General COPD Talking Points

These talking points are meant to be a conversation starter and can be used in external engagement efforts, including with members of the media, PSA directors at your local broadcast station, local health facilities, or the public in general.

  • Chronic obstructive pulmonary disease (COPD), also known as emphysema or chronic bronchitis, is a serious lung disease that over time makes it hard to breathe.
  • COPD is a leading cause of death in the United States and is also a leading cause of disability. While more than 16 million Americans have been diagnosed with COPD, it is estimated that millions more have the disease without knowing. Source: CDC’s Behavioral Risk Factor Surveillance System (BRFSS).
  • According to the BRFSS, an annual survey conducted by the CDC, almost two-thirds of people diagnosed with COPD (63.8%) report that the disease has negatively impacted their life. Source: CDC’s Behavioral Risk Factor Surveillance System (BRFSS).

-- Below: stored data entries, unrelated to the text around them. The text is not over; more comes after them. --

(** C4: the effects of [dispatch] on any request are some effects without
    a settle call or a sleep, then the settlement activity, then at most
    the call of the handler; the settlement activity is nothing, or one
    settle call whose result did not report a failure, or one settle call
    whose result reported a failure, a sleep of 1 and one more settle
    call; in each settle call the entry is followed by exactly one POST
    to the facilitator's [/settle]; so there are at most two settle calls
    and never a third. *)
Theorem settle_at_most_twice (env : Env) (self : X402PaywallMiddleware)
    (request : Request) (tr : trace) :
  (exists pre S fin reqs,
      snd (dispatch env self request tr) = tr ++ pre ++ S ++ fin /\
      count is_settle pre = 0%nat /\
      count is_sleep pre = 0%nat /\
      settle_shape env (facilitator_service self) reqs (tr ++ pre) S /\
      (fin = [] \/ fin = [EvCallNext]) /\
      (count is_settle (pre ++ S ++ fin) <= 2)%nat) /\
  (forall (v : json) (p r : dict) (t : trace),
      snd (settle_payment env (facilitator_service self) v (JDict p) (JDict r) t)
      = t ++ [EvSettle;
              EvPost (facilitator_url (facilitator_service self) +:+ "/settle")
                (JDict [("x402Version", v); ("paymentPayload", JDict p);
                        ("paymentRequirements", JDict r)])]).
Proof.
  split; [| intros v p r t; rewrite settle_payment_eq; reflexivity].
  assert (Hforward : exists pre S fin reqs,
             (tr ++ [EvCallNext] : trace) = tr ++ pre ++ S ++ fin /\
             count is_settle pre = 0%nat /\ count is_sleep pre = 0%nat /\
             settle_shape env (facilitator_service self) reqs (tr ++ pre) S /\
             (fin = [] \/ fin = [EvCallNext]) /\
             (count is_settle (pre ++ S ++ fin) <= 2)%nat).
  { exists [], [], [EvCallNext], JNull. repeat split; try reflexivity.
    - left; reflexivity.
    - right; reflexivity.
    - unfold count; simpl; lia. }
  unfold dispatch.
  destruct (_should_skip_payment self (req_path request)); [exact Hforward |].
  destruct (_get_route_config self (req_method request) (req_path request)) as [rc|];
    [| exact Hforward].
  destruct (payment_header request) as [hdr|].
  2:{ exists [], [], [], JNull. unfold ret. simpl snd.
      repeat split; try reflexivity.
      - rewrite List.app_nil_r; reflexivity.
      - left; reflexivity.
      - left; reflexivity.
      - unfold count; simpl; lia. }
  set (r := to_payment_requirements _ _ rc).
  destruct (pay_and_forward_outcome env self request r hdr tr)
    as (res & pre & S & fin & Heq & Hp1 & Hp2 & Hshape & Hfin & _).
  exists pre, S, fin, (to_dict r).
  split.
  { unfold try_except. rewrite Heq.
    destruct res as [resp|e]; [reflexivity |].
    destruct (is_ValueError e); reflexivity. }
  repeat split; auto.
  rewrite !count_app, Hp1, (count_fin fin Hfin).
  pose proof (settle_shape_count _ _ _ _ _ Hshape). lia.
Qed.

(** A settlement that fails twice: the entry and the POST, the sleep, the
    entry and the POST again, and no call of the handler. *)
Example retry_example :
  snd (dispatch (remote_env silent_refusal) sample_middleware paid_request [])
  = [EvVerify; EvSettle; settle_post; EvSleep 1; EvSettle; settle_post].
Proof. vm_compute. reflexivity. Qed.

(** A settlement that succeeds at once: one entry, one POST, then the
    handler. *)
Example settled_example :
  snd (dispatch
         (remote_env {| http_status_code := 200; http_text := "{}";
                        http_json := Ok (JDict [("success", JBool true);
                                                ("txHash", JStr "0xfeed")]) |})
         sample_middleware paid_request [])
  = [EvVerify; EvSettle; settle_post; EvCallNext].
Proof. vm_compute. reflexivity. Qed.

Lemma create_402_truthy (r : PaymentRequirements) (error : json) :
  Py.truthy error = true ->
  _create_payment_required_response r error
  = JSONResponse 402 (JDict (challenge r ++ [("error", error)])).
Proof. intros H. rewrite create_402_eq. unfold error_entry. rewrite H. reflexivity. Qed.

Lemma decode_payment_header_raise (env : Env) (hdr : string) (e : exn) :
  _decode_payment_header env hdr = Raise e ->
  exn_cls e = ValueError /\
  exists cause, exn_msg e = "Failed to decode payment header: " +:+ exn_msg cause.
Proof.
  unfold _decode_payment_header.
  destruct (base64_b64decode env hdr) as [b|c].
  2:{ intros H. injection H as <-. split; [reflexivity | exists c; reflexivity]. }
  destruct (bytes_decode_utf8 env b) as [s|c].
  2:{ intros H. injection H as <-. split; [reflexivity | exists c; reflexivity]. }
  destruct (json_loads env s) as [j|c]; [discriminate |].
  intros H. injection H as <-. split; [reflexivity | exists c; reflexivity].
Qed.

Lemma pay_and_forward_undecodable (env : Env) (self : X402PaywallMiddleware)
    (request : Request) (r : PaymentRequirements) (hdr : string) (tr : trace) (e : exn) :
  _decode_payment_header env hdr = Raise e ->
  pay_and_forward env self request r hdr tr = (Raise e, tr).
Proof. intros H. unfold pay_and_forward, bind, lift. rewrite H. reflexivity. Qed.

(** C1 as stated fails when the facilitator declines without a text:
    the payment verifies, both settle calls come back with
    [{success: false, error: ""}], and the 402 carries no error. *)
Lemma dispatch_fails_closed_counterexample :
  fst (settle_payment (remote_env silent_refusal) sample_service (JInt 1) paid_payload
         (to_dict paid_requirements) [])
  = Ok (JDict [("success", JBool false); ("error", JStr "")]) /\
  dispatch (remote_env silent_refusal) sample_middleware paid_request []
  = (Ok (JSONResponse 402
           (JDict [("x402Version", JInt 1); ("accepts", JList [to_dict paid_requirements])])),
     [EvVerify; EvSettle; settle_post; EvSleep 1; EvSettle; settle_post]) /\
  Py.assoc [("x402Version", JInt 1); ("accepts", JList [to_dict paid_requirements])] "error"
  = None.
Proof. repeat split; vm_compute; reflexivity. Qed.

(** ** Verification and the state of the world *)

Lemma same_answers_snoc (env : Env) (tr tr' : trace) :
  same_answers env tr tr' -> same_answers env (tr ++ [EvVerify]) (tr' ++ [EvVerify]).
Proof.
  intros [Ht Hp]. unfold same_answers. rewrite !count_snoc. simpl.
  rewrite !Nat.add_0_r. split; assumption.
Qed.

Lemma verify_with_aptos_sdk_same (env : Env) (self : FacilitatorService)
    (transaction_bytes : string) (reqs : json) (tr tr' : trace) :
  same_answers env tr tr' ->
  fst (_verify_with_aptos_sdk env self transaction_bytes reqs tr)
  = fst (_verify_with_aptos_sdk env self transaction_bytes reqs tr').
Proof.
  intros [Ht _].
  unfold _verify_with_aptos_sdk, try_except, bind, lift.
  destruct (RawTransaction_deserialize env transaction_bytes) as [raw|e]; [| reflexivity].
  destruct (read_requirements reqs) as [[[pay amt] tmo]|e]; [| reflexivity].
  unfold check_expiration.
  destruct (expiration_timestamp_secs raw) as [x|].
  - unfold bind, now, ret. rewrite Ht.
    destruct (x <? _); [reflexivity |].
    destruct (x >? _); [reflexivity |].
    destruct (check_transfer _ _ _) as [[r|]|e]; reflexivity.
  - unfold ret. destruct (check_transfer _ _ _) as [[r|]|e]; reflexivity.
Qed.

Lemma simulate_transaction_same (env : Env) (self : FacilitatorService)
    (transaction_bytes : string) (tr tr' : trace) :
  same_answers env tr tr' ->
  fst (_simulate_transaction env self transaction_bytes tr)
  = fst (_simulate_transaction env self transaction_bytes tr').
Proof.
  intros [_ Hp].
  unfold _simulate_transaction, try_except, bind, lift, post, ret. rewrite Hp.
  destruct (requests_post env _ _ _) as [response|e]; [| reflexivity].
  destruct (http_status_code response =? 200); [| reflexivity].
  destruct (http_json response) as [j|e]; [| reflexivity].
  destruct (Py.contains "result" j) as [[|]|e]; try reflexivity.
  - destruct (Py.getitem j "result"); reflexivity.
  - destruct (Py.get j "error" _); reflexivity.
Qed.

Lemma verify_with_rpc_same (env : Env) (self : FacilitatorService)
    (transaction_bytes : string) (reqs : json) (tr tr' : trace) :
  same_answers env tr tr' ->
  fst (_verify_with_rpc env self transaction_bytes reqs tr)
  = fst (_verify_with_rpc env self transaction_bytes reqs tr').
Proof.
  intros Hsame.
  pose proof (simulate_transaction_same env self transaction_bytes tr tr' Hsame) as Hfst.
  destruct (simulate_transaction_trace env self transaction_bytes tr) as (r & u & b & H).
  destruct (simulate_transaction_trace env self transaction_bytes tr') as (r' & u' & b' & H').
  rewrite H, H' in Hfst. simpl in Hfst. injection Hfst as <-.
  unfold _verify_with_rpc, bind. rewrite H, H'. unfold lift, ret.
  destruct (Py.get r "success" JNull) as [s|e]; [| reflexivity].
  destruct (negb (Py.truthy s)).
  - destruct (Py.get r "error" _); reflexivity.
  - destruct (Py.get r "result" _) as [x|e]; [| reflexivity].
    destruct (Py.get x "sender" JNull) as [s1|e]; [| reflexivity].
    destruct (Py.truthy s1) eqn:Hs1.
    + rewrite Hs1. reflexivity.
    + destruct (Py.get x "transaction" _) as [t|e]; [| reflexivity].
      destruct (Py.get t "sender" JNull) as [s2|e]; [| reflexivity].
      destruct (negb (Py.truthy s2)); reflexivity.
Qed.

Lemma verify_transaction_on_chain_same (env : Env) (self : FacilitatorService)
    (transaction_bcs : json) (reqs : json) (tr tr' : trace) :
  same_answers env tr tr' ->
  fst (verify_transaction_on_chain env self transaction_bcs reqs tr)
  = fst (verify_transaction_on_chain env self transaction_bcs reqs tr').
Proof.
  intros Hsame.
  unfold verify_transaction_on_chain, try_except, bind, lift.
  destruct (b64decode_value env transaction_bcs) as [bytes|e]; [| reflexivity].
  destruct (APTOS_SDK_AVAILABLE env).
  - pose proof (verify_with_aptos_sdk_same env self bytes reqs tr tr' Hsame) as Hfst.
    destruct (_verify_with_aptos_sdk env self bytes reqs tr) as [[r1|e1] t1];
      destruct (_verify_with_aptos_sdk env self bytes reqs tr') as [[r2|e2] t2];
      simpl in Hfst; try discriminate Hfst; injection Hfst as <-; reflexivity.
  - pose proof (verify_with_rpc_same env self bytes reqs tr tr' Hsame) as Hfst.
    destruct (_verify_with_rpc env self bytes reqs tr) as [[r1|e1] t1];
      destruct (_verify_with_rpc env self bytes reqs tr') as [[r2|e2] t2];
      simpl in Hfst; try discriminate Hfst; injection Hfst as <-; reflexivity.
Qed.

Lemma verify_payment_same (env : Env) (self : FacilitatorService)
    (x402_version payment_payload reqs : json) (tr tr' : trace) :
  same_answers env tr tr' ->
  fst (verify_payment env self x402_version payment_payload reqs tr)
  = fst (verify_payment env self x402_version payment_payload reqs tr').
Proof.
  intros Hsame. apply same_answers_snoc in Hsame.
  unfold verify_payment, bind, emit, try_except, lift, ret.
  destruct (get_either payment_payload "transaction" _) as [bcs|e]; [| reflexivity].
  destruct (get_either payment_payload "signature" _) as [sig|e]; [| reflexivity].
  destruct (negb (Py.truthy bcs)); [reflexivity |].
  pose proof (verify_transaction_on_chain_same env self bcs reqs _ _ Hsame) as Hfst.
  destruct (verify_transaction_on_chain env self bcs reqs (tr ++ [EvVerify])) as [[r1|e1] t1];
    destruct (verify_transaction_on_chain env self bcs reqs (tr' ++ [EvVerify])) as [[r2|e2] t2];
    simpl in Hfst; try discriminate Hfst; injection Hfst as <-; reflexivity.
Qed.

(** C9: two calls of verify with the same payload and requirements,
    one after the other, return the same verdict, the clock and the RPC
    node answering at the second call what they answered at the first;
    a call returns a verdict and never raises, keeps and changes no
    state, and its only effects are its entry followed by at most one
    reading of the clock or one POST. *)
Theorem verify_twice_same_world (env : Env) (self : FacilitatorService)
    (x402_version payment_payload reqs : json) (tr : trace) :
  let first := verify_payment env self x402_version payment_payload reqs tr in
  let second := verify_payment env self x402_version payment_payload reqs (snd first) in
  time_time env (count is_time tr) = time_time env (count is_time (snd first)) ->
  (forall u b, requests_post env (count is_post tr) u b
               = requests_post env (count is_post (snd first)) u b) ->
  fst second = fst first /\
  (exists verdict, fst first = Ok verdict) /\
  (exists evs, snd first = tr ++ EvVerify :: evs /\ verify_effects evs).
Proof.
  intros first second Ht Hp. split; [| split].
  - subst second. symmetry. apply verify_payment_same. split; assumption.
  - destruct (verify_payment_trace env self x402_version payment_payload reqs tr)
      as (r & evs & H & _).
    exists r. subst first. rewrite H. reflexivity.
  - destruct (verify_payment_trace env self x402_version payment_payload reqs tr)
      as (r & evs & H & Hevs).
    exists evs. subst first. rewrite H. split; [reflexivity | exact Hevs].
Qed.

Lemma verify_twice_same_world_witness :
  fst (verify_payment (rpc_env (Ok (simulated "0xB0B"))) sample_service (JInt 1)
         paid_payload (to_dict paid_requirements)
         [EvVerify; EvPost (rpc_url sample_service) (simulate_request "dHg=")])
  = fst (verify_payment (rpc_env (Ok (simulated "0xB0B"))) sample_service (JInt 1)
           paid_payload (to_dict paid_requirements) []).
Proof.
  refine (proj1 (verify_twice_same_world (rpc_env (Ok (simulated "0xB0B")))
                   sample_service (JInt 1) paid_payload (to_dict paid_requirements) [] _ _)).
  - reflexivity.
  - intros u b. reflexivity.
Defined.

(** * Further properties *)

(** ** Substrings, prefixes and the skip list *)

Lemma startswith_app (p b : string) : PyStr.startswith (p +:+ b) p = true.
Proof.
  induction p as [|a p IH]; [reflexivity |].
  rewrite append_cons. simpl. unfold PyStr.eqb_ascii. rewrite Ascii.eqb_refl. exact IH.
Qed.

  • Part of the reason for this disparity in diagnosis is that the symptoms of COPD, such as shortness of breath, chronic coughing, and wheezing, come on slowly and worsen over time. Many mistake these symptoms as a part of aging or a consequence of being out of shape and, as a result, will delay seeking a diagnosis. At the same time, health care providers state that one of the biggest barriers to diagnosing COPD earlier is that patients do not fully report their symptoms – signaling a communication gap in the exam room. Source: https://www.nhlbi.nih.gov/health-topics/all-publications-and-resources/copd-tracking-perceptions-individuals-affected-and
  • Two of the biggest reasons people who have experienced symptoms consistent with COPD say they have not talked with their health care provider is that they just “didn’t think of it” or they “have had these problems for years.” Source: https://www.nhlbi.nih.gov/health-topics/all-publications-and-resources/copd-tracking-perceptions-individuals-affected-and
  • CDC data reports that COPD is almost twice as common in rural areas of the United States than in urban areas. Source: http://dx.doi.org/10.15585/mmwr.mm6824a1
  • Risk factors include a history of smoking (both current and former smokers), long-term environmental exposure to things that can irritate your lungs, as well as certain genetic conditions, such as alpha-1 antitrypsin (AAT) deficiency.
  • Seventy-five percent of COPD cases are directly associated with cigarette smoking. Source: 10.1378/chest.13-0809
  • Exposure to lung irritants — such as dust and chemicals in the workplace or other fumes — and exposure to secondhand smoke or air pollutants may contribute to COPD.
  • When left untreated, people with COPD gradually lose their stamina and their ability to perform daily activities.
  • The good news is that with proper diagnosis, COPD can be treated. And, it can be diagnosed by a health care provider during a regular office visit with a simple breathing test called spirometry.
  • While there is no cure for COPD, with early diagnosis and treatment, people with COPD can alleviate their symptoms and begin to get back to the things they love doing.
  • The first step is initiating that conversation in the exam room. By learning more about COPD, recognizing the symptoms, and talking with a health care provider, people with COPD can take the first step to breathing better.